───── Data for the task

(* ===== verification/Steps.v ===== *)
(** * Events as steps on the tables

    What one event can do to the database, as a relation: [event_op] has one rule
    for each kind of change, and a materialized event is a sequence of them.  The
    invariants of the projection are proved by induction on it. *)

From stdpp Require Import gmap relations.
From Stdlib Require Import SpecFloat.
From S2P Require Import Prelude Utf8 GoJson CanonicalJson GoStruct Crypto Event Lines GoStrings Tables SelfModel Materialize Timeless Projection.

(** The belief an event states: its id and its words. *)
Definition upsert_of (evt : Event) : option (bytes * bytes) :=
  if beq (EType evt) EventBeliefUpsert then p ← decode_belief (Payload evt); Some (bp_ID p, or_else (bp_Statement p) (bp_Content p))
  else if beq (EType evt) EventWorkingStyleUpsert then p ← decode_working_style (Payload evt); Some (bp_ID p, bp_Content p)
  else None.

Definition is_run (evt : Event) : Prop := EType evt = EventConsolidationRun ∨ EType evt = EventDreamRun.

(** The count that goes with a new edge. *)
Definition count_edge (touch : belief_row → belief_row) (e : edge_row) (d : DB) : DB :=
  if is_evidence e then alter_belief (e_to e) (λ b, touch (belief_counted (b_evidence_count b + 1) b)) d else d.

(** Everything but beliefs, edges, experiences, relationships and portraits. *)
Definition same_graph (d d' : DB) : Prop :=
  t_beliefs d' = t_beliefs d ∧ t_edges d' = t_edges d ∧ t_experiences d' = t_experiences d ∧ t_relationships d' = t_relationships d ∧
  t_synthesis d' = t_synthesis d.
(** And the mirror of the record. *)
Definition same_mirror (d d' : DB) : Prop := same_graph d d' ∧ t_ledger d' = t_ledger d.

Section Steps.
Context `{Q : Sqlite}.
Variable deferred : bool.

Inductive event_op (evt : Event) (d : DB) : DB → Prop :=
| op_mint id text b : upsert_of evt = Some (id, text) → t_beliefs d !! id = None → check_belief b = true → b_statement b = text →
    b_evidence_count b = 0 → event_op evt d (set_beliefs <[id := b]> d)
| op_restate id text conf old : upsert_of evt = Some (id, text) → t_beliefs d !! id = Some old → unit_interval conf = true →
    event_op evt d (set_beliefs <[id := belief_said text conf (Seq evt) old]> d)
| op_place id ring old : EType evt = EventBeliefPromote → decode_promote (Payload evt) = Some (id, ring) → 2 ≤ ring ≤ 3 →
    t_beliefs d !! id = Some old → event_op evt d (set_beliefs <[id := belief_placed ring (Seq evt) old]> d)
| op_archive id reason old : EType evt = EventBeliefArchive → decode_strings [bs "id"; bs "reason"] (Payload evt) = Some [id; reason] →
    t_beliefs d !! id = Some old → event_op evt d (set_beliefs <[id := belief_archived (Seq evt) old]> d)
| op_supersede id new reason old : EType evt = EventBeliefSupersede →
    decode_strings [bs "old_id"; bs "new_id"; bs "reason"] (Payload evt) = Some [id; new; reason] →
    t_beliefs d !! id = Some old → event_op evt d (set_beliefs <[id := belief_superseded new (Seq evt) old]> d)
| op_confirm id ticks old : is_run evt → t_beliefs d !! id = Some old → event_op evt d (set_beliefs <[id := belief_confirmed ticks old]> d)
| op_edge k e touch : t_edges d !! k = None → has_triple d e = false → check_edge e = true → e_archived e = false →
    touch = id ∨ touch = belief_touched (Seq evt) → event_op evt d (count_edge touch e (set_edges <[k := e]> d))
| op_edge_archive k e : EType evt = EventEdgeArchive → decode_strings [bs "id"] (Payload evt) = Some [k] → t_edges d !! k = Some e →
    event_op evt d (let d' := set_edges <[k := edge_archived e]> d in
      if is_evidence e then alter_belief (e_to e) (belief_counted (evidence_count d' (e_to e))) d' else d')
| op_experience id x : EType evt = EventExperienceCreate → check_experience x = true → event_op evt d (set_experiences <[id := x]> d)
| op_consume id x : is_run evt → t_experiences d !! id = Some x → event_op evt d (set_experiences <[id := experience_consumed x]> d)
| op_portrait d' : EType evt = EventSelfModelSynthesize → materializeSelfModelSynthesis deferred evt d = Ok d' → event_op evt d d'
| op_relationship d' : EType evt = EventRelationshipUpsert → materializeRelationshipLocked deferred evt d = Ok d' → event_op evt d d'
| op_other d' : same_graph d d' → (has_seq d (Seq evt) = true → t_ledger d' = t_ledger d) → event_op evt d d'.

Notation ops evt := (rtc (event_op evt)).

Lemma alter_insert_lookup {V} (m : gmap bytes V) id f v : m !! id = Some v → alter f id m = <[id := f v]> m.
Proof.
  intros H. apply map_eq. intros i. destruct (decide (id = i)) as [->|]; [by rewrite lookup_alter_eq, lookup_insert_eq, H|].
  by rewrite lookup_alter_ne, lookup_insert_ne.
Qed.

Lemma fk_bind {A} b k (a a' : A) : (_ ← fk b k; mret a) = Ok a' → a' = a.
Proof. unfold fk. destruct (_ || _); [by intros [= <-]|done]. Qed.

Lemma has_false {V} (m : gmap bytes V) id : has m id = false → m !! id = None.
Proof. unfold has. intros H%bool_decide_eq_false. by apply eq_None_not_Some. Qed.

Lemma in_set_elem s l : in_set s l = true → s ∈ l.
Proof. unfold in_set. intros (x & Hx%list_elem_of_In & H)%existsb_exists. unfold beq in H. by apply bool_decide_eq_true in H as ->. Qed.

(** ** Statements as steps *)

Lemma upsert_belief_op evt id text b d d' : upsert_of evt = Some (id, text) → b_statement b = text → b_evidence_count b = 0 → b_last_seq b = Seq evt →
  upsert_belief deferred id b d = Ok d' → event_op evt d d'.
Proof.
  intros Hu Ht Hn Hs. unfold upsert_belief. destruct (check_belief b) eqn:Hc; [|done]. cbn [negb]. cbn zeta.
  destruct (t_beliefs d !! id) as [old|] eqn:Ho; intros ->%fk_bind.
  - rewrite Ht, Hs. eapply op_restate; [done..|]. unfold check_belief in Hc. by b2p.
  - by eapply op_mint.
Qed.

Lemma update_belief_ok id f err d d' : update_belief deferred id f err d = Ok d' →
  ∃ old, t_beliefs d !! id = Some old ∧ d' = set_beliefs <[id := f old]> d.
Proof. unfold update_belief. destruct (t_beliefs d !! id) as [old|]; [|done]. cbn zeta. intros ->%fk_bind. by exists old. Qed.

Lemma insert_edge_ok k e d d' x : insert_edge deferred k e d = Ok (d', x) → e_archived e = false →
  (x = false ∧ d' = d) ∨ (x = true ∧ d' = set_edges <[k := e]> d ∧ t_edges d !! k = None ∧ has_triple d e = false ∧ check_edge e = true).
Proof.
  unfold insert_edge. destruct (negb (check_edge e) || _ || _) eqn:E; [by intros [= <- <-]; left|]. intros H _. right.
  rewrite !orb_false_iff, negb_false_iff in E. destruct E as [[Hc Hh%has_false] Ht].
  unfold insert_edge_row in H. cbn zeta in H. unfold fk in H. destruct (deferred || _); [|done]. injection H as <- <-. done.
Qed.

Lemma insert_origin_op evt k e d d' : e_archived e = false → is_evidence e = true → insert_origin deferred k e d = Ok d' → ops evt d d'.
Proof.
  intros Ha He. unfold insert_origin. destruct (check_edge e) eqn:Hc; [|done]. cbn [negb].
  destruct (has_triple d e) eqn:Ht; [by intros [= <-]|]. destruct (has _ _) eqn:Hh; [done|].
  unfold insert_edge_row. cbn zeta. unfold fk. destruct (deferred || _); [|done]. intros [= <-]. apply rtc_once.
  pose proof (op_edge evt d k e id (has_false _ _ Hh) Ht Hc Ha (or_introl eq_refl)) as H. unfold count_edge in H. by rewrite He in H.
Qed.

Lemma origin_step_op evt target i ref d d' : origin_step deferred evt target i ref d = Ok d' → ops evt d d'.
Proof.
  unfold origin_step. destruct (_ || _); [done|]. destruct (if beq (og_Kind ref) _ then _ else _) as [[own other]|]; [|done].
  cbn [mbind result_bind]. destruct (negb own); [done|]. destruct other; [done|]. intros (d1 & H1 & H2)%bind_ok.
  apply (insert_origin_op evt) in H1; [|done|vm_compute; done]. by destruct (active_origin _ _ _); simplify_eq.
Qed.

Lemma origins_loop_op evt target refs : ∀ i seen d d', origins_loop deferred evt target i seen refs d = Ok d' → ops evt d d'.
Proof.
  induction refs as [|ref refs IH]; intros i seen d d'; cbn [origins_loop]; [by intros [= <-]|]. destruct (_ && _); [done|].
  intros (d1 & H1%origin_step_op & H2%IH)%bind_ok. by etrans.
Qed.

Lemma origins_op evt target refs d d' : materializeBeliefOriginsLocked deferred evt target refs d = Ok d' → ops evt d d'.
Proof.
  unfold materializeBeliefOriginsLocked. destruct refs as [refs|]; [|by intros [= <-]]. destruct (_ =? _)%nat; [done|].
  intros (d1 & H1%origins_loop_op & H2)%bind_ok. by destruct (_ =? _); simplify_eq.
Qed.

(** ** Materializers as steps *)

Lemma belief_upsert_ops evt d d' : EType evt = EventBeliefUpsert → materializeBeliefUpsert deferred evt d = Ok d' → ops evt d d'.
Proof.
  intros Ht. unfold materializeBeliefUpsert. destruct (decode_belief _) as [p|] eqn:Hp; [|done]. cbn [of_option mbind result_bind].
  destruct (beq _ _); [done|]. cbn zeta. intros (d1 & H1 & H2%origins_op)%bind_ok. eapply rtc_l; [|exact H2].
  refine (upsert_belief_op evt _ _ _ d d1 _ _ _ _ H1); [|reflexivity..]. unfold upsert_of. by rewrite Ht, beq_refl, Hp.
Qed.

Lemma working_style_ops evt d d' : EType evt = EventWorkingStyleUpsert → materializeWorkingStyle deferred evt d = Ok d' → ops evt d d'.
Proof.
  intros Ht. unfold materializeWorkingStyle. destruct (decode_working_style _) as [p|] eqn:Hp; [|done]. cbn [of_option mbind result_bind].
  destruct (beq _ _); [done|]. intros (d1 & H1 & H2%origins_op)%bind_ok. eapply rtc_l; [|exact H2].
  refine (upsert_belief_op evt _ _ _ d d1 _ _ _ _ H1); [|reflexivity..]. unfold upsert_of. rewrite Ht, beq_refl, Hp.
  by replace (beq EventWorkingStyleUpsert EventBeliefUpsert) with false by (vm_compute; done).
Qed.

Lemma belief_promote_ops evt d d' : EType evt = EventBeliefPromote → materializeBeliefPromote deferred evt d = Ok d' → ops evt d d'.
Proof.
  intros Ht. unfold materializeBeliefPromote. destruct (decode_promote _) as [[id ring]|] eqn:Hp; [|done]. cbn [of_option mbind result_bind].
  destruct ((ring <? 2) || (3 <? ring)) eqn:E; [done|]. intros (old & Ho & ->)%update_belief_ok. apply rtc_once. b2p. by eapply op_place.
Qed.

Lemma belief_archive_ops evt d d' : EType evt = EventBeliefArchive → materializeBeliefArchive deferred evt d = Ok d' → ops evt d d'.
Proof.
  intros Ht. unfold materializeBeliefArchive. destruct (decode_strings _ _) as [[|id [|reason [|]]]|] eqn:Hp; try done.
  intros (old & Ho & ->)%update_belief_ok. apply rtc_once. by eapply op_archive.
Qed.

Lemma belief_supersede_ops evt d d' : EType evt = EventBeliefSupersede → materializeBeliefSupersede deferred evt d = Ok d' → ops evt d d'.
Proof.
  intros Ht. unfold materializeBeliefSupersede. destruct (decode_strings _ _) as [[|old [|new [|reason [|]]]]|] eqn:Hp; try done.
  intros (d1 & (row & Ho & ->)%update_belief_ok & H2)%bind_ok.
  destruct (insert_edge _ _ _ _) as [[d2 x]|] eqn:E; [|done]. injection H2 as <-.
  eapply rtc_l; [by eapply op_supersede|]. apply insert_edge_ok in E as [(_ & ->)|(_ & -> & Hk & Htr & Hc)]; [done| |done].
  apply rtc_once. pose proof (op_edge evt _ _ _ id Hk Htr Hc eq_refl (or_introl eq_refl)) as H. unfold count_edge in H.
  by replace (is_evidence _) with false in H by (vm_compute; done).
Qed.

Lemma edge_archive_ops evt d d' : EType evt = EventEdgeArchive → materializeEdgeArchive evt d = Ok d' → ops evt d d'.
Proof.
  intros Ht. unfold materializeEdgeArchive. destruct (decode_strings _ _) as [[|id [|]]|] eqn:Hp; try done.
  destruct (t_edges d !! id) as [e|] eqn:He; [|done]. intros [= <-]. apply rtc_once. by apply op_edge_archive.
Qed.

Lemma edge_create_ops evt d d' : materializeEdgeLocked deferred evt d = Ok d' → ops evt d d'.
Proof.
  unfold materializeEdgeLocked. destruct (decode_edge _) as [p|] eqn:Hp; [|done]. cbn [of_option mbind result_bind].
  set (e := mkEdge _ _ _ _ _ _ _). destruct (insert_edge _ _ _ _) as [[d1 x]|] eqn:E; [|done]. cbn [mbind result_bind].
  apply insert_edge_ok in E as [(-> & ->)|(-> & -> & Hk & Htr & Hc)]; [done| |done]. cbn [negb].
  pose proof (op_edge evt d _ _ (belief_touched (Seq evt)) Hk Htr Hc eq_refl (or_intror eq_refl)) as H. unfold count_edge in H.
  change (is_evidence e) with (in_set (ep_EdgeType p) evidence_types) in H. change (e_to e) with (ep_ToID p) in H.
  destruct (in_set _ _); [|intros [= <-]; by apply rtc_once]. cbn in H |- *. unfold alter_belief, set_beliefs in H. cbn in H.
  destruct (t_beliefs d !! ep_ToID p) as [b|] eqn:Hb.
  - intros (old & Ho & ->)%update_belief_ok. apply rtc_once. cbn in Ho. rewrite (alter_insert_lookup _ _ _ _ Hb) in H.
    rewrite Hb in Ho. injection Ho as <-. exact H.
  - intros [= <-]. apply rtc_once. rewrite alter_id in H by (intros ? [=]%(eq_trans (eq_sym Hb))). exact H.
Qed.

Lemma consume_inputs_ops evt inputs : is_run evt → ∀ d d', consume_inputs evt inputs d = Ok d' → ops evt d d'.
Proof.
  intros Hr. induction inputs as [|id inputs IH]; intros d d'; cbn [consume_inputs]; [by intros [= <-]|].
  destruct (t_experiences d !! id) as [x|] eqn:Hx; [|done]. intros H%IH. eapply rtc_l; [|exact H]. by apply op_consume.
Qed.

──────────

> Task item
Repeat exactly the lines above from the one with "Definition count_edge (touch" up to and including the one with "b_evidence_count b = 0 → event_op". No other line belongs in the reply.

> Answer below
Definition count_edge (touch : belief_row → belief_row) (e : edge_row) (d : DB) : DB :=
  if is_evidence e then alter_belief (e_to e) (λ b, touch (belief_counted (b_evidence_count b + 1) b)) d else d.

(** Everything but beliefs, edges, experiences, relationships and portraits. *)
Definition same_graph (d d' : DB) : Prop :=
  t_beliefs d' = t_beliefs d ∧ t_edges d' = t_edges d ∧ t_experiences d' = t_experiences d ∧ t_relationships d' = t_relationships d ∧
  t_synthesis d' = t_synthesis d.
(** And the mirror of the record. *)
Definition same_mirror (d d' : DB) : Prop := same_graph d d' ∧ t_ledger d' = t_ledger d.

Section Steps.
Context `{Q : Sqlite}.
Variable deferred : bool.

Inductive event_op (evt : Event) (d : DB) : DB → Prop :=
| op_mint id text b : upsert_of evt = Some (id, text) → t_beliefs d !! id = None → check_belief b = true → b_statement b = text →
    b_evidence_count b = 0 → event_op evt d (set_beliefs <[id := b]> d)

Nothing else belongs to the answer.